(What to work on) Every line containing the word "apply" is to be copied from the data below.

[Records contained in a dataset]
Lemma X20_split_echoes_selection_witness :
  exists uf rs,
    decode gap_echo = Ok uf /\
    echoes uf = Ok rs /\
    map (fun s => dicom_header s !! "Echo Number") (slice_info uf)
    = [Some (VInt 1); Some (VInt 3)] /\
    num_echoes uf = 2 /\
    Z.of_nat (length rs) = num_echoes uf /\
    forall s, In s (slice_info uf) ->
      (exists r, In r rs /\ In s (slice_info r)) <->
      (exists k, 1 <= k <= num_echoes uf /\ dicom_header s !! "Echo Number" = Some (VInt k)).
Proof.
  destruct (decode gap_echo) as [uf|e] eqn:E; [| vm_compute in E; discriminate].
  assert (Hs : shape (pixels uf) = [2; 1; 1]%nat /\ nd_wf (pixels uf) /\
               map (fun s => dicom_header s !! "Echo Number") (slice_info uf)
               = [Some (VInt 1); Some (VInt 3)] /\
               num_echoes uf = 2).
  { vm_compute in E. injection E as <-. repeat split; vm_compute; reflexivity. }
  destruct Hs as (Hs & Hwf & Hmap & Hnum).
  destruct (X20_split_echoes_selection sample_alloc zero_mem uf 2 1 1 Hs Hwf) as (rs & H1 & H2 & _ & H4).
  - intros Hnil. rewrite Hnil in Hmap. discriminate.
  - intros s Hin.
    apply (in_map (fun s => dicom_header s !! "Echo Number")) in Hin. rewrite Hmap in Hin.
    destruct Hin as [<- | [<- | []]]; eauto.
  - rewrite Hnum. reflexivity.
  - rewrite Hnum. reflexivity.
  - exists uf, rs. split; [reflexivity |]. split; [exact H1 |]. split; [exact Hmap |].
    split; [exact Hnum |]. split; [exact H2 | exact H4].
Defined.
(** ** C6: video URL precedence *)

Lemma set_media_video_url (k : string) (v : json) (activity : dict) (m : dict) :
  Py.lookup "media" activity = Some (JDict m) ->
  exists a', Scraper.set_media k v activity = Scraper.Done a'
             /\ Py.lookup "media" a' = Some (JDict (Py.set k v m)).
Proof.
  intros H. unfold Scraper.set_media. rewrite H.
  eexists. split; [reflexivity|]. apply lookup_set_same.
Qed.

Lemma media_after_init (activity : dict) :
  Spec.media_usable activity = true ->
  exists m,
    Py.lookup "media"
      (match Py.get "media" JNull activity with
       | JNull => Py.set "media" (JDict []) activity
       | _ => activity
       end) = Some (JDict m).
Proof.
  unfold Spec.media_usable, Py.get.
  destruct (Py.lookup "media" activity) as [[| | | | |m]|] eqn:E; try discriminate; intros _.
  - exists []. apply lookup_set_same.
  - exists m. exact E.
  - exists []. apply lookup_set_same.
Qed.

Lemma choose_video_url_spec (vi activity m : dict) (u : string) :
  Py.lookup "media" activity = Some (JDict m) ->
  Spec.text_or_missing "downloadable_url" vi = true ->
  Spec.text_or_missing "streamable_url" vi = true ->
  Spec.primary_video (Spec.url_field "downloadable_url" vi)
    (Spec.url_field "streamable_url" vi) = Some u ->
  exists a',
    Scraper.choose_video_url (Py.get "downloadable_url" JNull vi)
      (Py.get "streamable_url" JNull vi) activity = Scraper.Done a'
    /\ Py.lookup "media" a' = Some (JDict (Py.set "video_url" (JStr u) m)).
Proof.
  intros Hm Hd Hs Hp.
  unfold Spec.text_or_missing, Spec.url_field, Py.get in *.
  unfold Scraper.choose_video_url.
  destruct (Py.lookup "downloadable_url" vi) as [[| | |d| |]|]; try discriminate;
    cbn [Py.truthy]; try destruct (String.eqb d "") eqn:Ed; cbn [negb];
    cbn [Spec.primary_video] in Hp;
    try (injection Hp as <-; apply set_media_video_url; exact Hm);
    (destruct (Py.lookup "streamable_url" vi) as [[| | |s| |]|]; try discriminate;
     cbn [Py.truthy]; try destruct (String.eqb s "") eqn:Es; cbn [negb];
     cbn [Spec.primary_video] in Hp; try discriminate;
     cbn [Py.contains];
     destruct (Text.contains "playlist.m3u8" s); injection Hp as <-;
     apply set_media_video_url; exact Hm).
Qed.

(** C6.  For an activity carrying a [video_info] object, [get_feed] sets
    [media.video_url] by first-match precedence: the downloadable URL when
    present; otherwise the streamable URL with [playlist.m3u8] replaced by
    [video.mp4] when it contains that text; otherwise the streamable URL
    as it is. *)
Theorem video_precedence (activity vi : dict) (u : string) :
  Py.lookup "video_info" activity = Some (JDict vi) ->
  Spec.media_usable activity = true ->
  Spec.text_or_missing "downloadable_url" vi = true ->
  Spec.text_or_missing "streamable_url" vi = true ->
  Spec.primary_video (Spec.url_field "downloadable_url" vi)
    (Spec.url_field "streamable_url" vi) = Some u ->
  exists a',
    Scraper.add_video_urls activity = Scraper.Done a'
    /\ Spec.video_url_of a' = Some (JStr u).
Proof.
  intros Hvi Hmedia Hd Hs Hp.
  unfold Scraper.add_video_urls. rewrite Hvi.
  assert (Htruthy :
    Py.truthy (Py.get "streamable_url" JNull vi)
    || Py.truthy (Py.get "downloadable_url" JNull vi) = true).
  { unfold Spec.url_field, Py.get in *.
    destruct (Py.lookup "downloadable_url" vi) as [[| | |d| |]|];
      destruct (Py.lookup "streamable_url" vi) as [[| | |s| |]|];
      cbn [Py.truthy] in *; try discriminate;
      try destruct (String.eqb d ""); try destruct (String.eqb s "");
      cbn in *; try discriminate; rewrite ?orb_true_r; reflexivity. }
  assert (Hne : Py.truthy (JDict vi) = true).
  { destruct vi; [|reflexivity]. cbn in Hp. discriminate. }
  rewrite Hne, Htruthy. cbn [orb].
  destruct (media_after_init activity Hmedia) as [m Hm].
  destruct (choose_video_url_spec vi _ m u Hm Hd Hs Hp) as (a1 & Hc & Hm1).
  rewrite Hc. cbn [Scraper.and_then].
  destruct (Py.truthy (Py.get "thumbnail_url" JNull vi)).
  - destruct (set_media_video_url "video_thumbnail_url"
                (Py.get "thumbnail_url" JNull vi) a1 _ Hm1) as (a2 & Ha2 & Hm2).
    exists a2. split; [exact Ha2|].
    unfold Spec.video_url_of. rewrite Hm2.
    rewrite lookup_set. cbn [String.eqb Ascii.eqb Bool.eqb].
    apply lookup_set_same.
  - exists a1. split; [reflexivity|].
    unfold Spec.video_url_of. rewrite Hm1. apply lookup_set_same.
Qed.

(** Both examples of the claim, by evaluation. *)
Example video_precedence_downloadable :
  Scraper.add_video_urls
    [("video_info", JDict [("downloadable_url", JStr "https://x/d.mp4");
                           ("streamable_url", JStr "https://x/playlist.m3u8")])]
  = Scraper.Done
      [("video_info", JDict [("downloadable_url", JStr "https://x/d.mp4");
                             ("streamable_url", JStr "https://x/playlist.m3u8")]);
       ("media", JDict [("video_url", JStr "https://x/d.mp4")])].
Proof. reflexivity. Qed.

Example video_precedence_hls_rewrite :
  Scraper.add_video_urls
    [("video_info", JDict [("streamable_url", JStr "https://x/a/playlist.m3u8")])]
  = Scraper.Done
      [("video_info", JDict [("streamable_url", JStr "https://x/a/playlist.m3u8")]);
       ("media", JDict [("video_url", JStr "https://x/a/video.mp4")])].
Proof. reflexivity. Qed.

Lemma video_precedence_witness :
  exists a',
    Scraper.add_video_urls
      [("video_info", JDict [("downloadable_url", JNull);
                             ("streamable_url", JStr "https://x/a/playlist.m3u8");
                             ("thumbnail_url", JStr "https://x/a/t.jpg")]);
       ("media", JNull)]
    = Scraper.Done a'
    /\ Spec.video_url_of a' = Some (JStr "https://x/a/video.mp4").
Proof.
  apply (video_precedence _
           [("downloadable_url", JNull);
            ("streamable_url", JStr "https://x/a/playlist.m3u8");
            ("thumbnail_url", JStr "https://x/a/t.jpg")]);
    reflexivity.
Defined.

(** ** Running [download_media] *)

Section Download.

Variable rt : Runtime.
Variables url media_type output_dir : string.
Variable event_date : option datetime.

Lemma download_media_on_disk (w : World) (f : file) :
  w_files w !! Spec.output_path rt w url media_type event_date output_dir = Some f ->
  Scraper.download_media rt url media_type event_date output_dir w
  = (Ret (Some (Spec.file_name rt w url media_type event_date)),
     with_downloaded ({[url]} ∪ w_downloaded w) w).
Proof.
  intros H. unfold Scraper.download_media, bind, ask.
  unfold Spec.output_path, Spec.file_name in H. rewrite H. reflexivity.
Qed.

(Response to the exercise)
    apply (in_map (fun s => dicom_header s !! "Echo Number")) in Hin. rewrite Hmap in Hin.
  eexists. split; [reflexivity|]. apply lookup_set_same.
  - exists []. apply lookup_set_same.
  - exists []. apply lookup_set_same.
    try (injection Hp as <-; apply set_media_video_url; exact Hm);
     apply set_media_video_url; exact Hm).
    apply lookup_set_same.
    unfold Spec.video_url_of. rewrite Hm1. apply lookup_set_same.
  apply (video_precedence _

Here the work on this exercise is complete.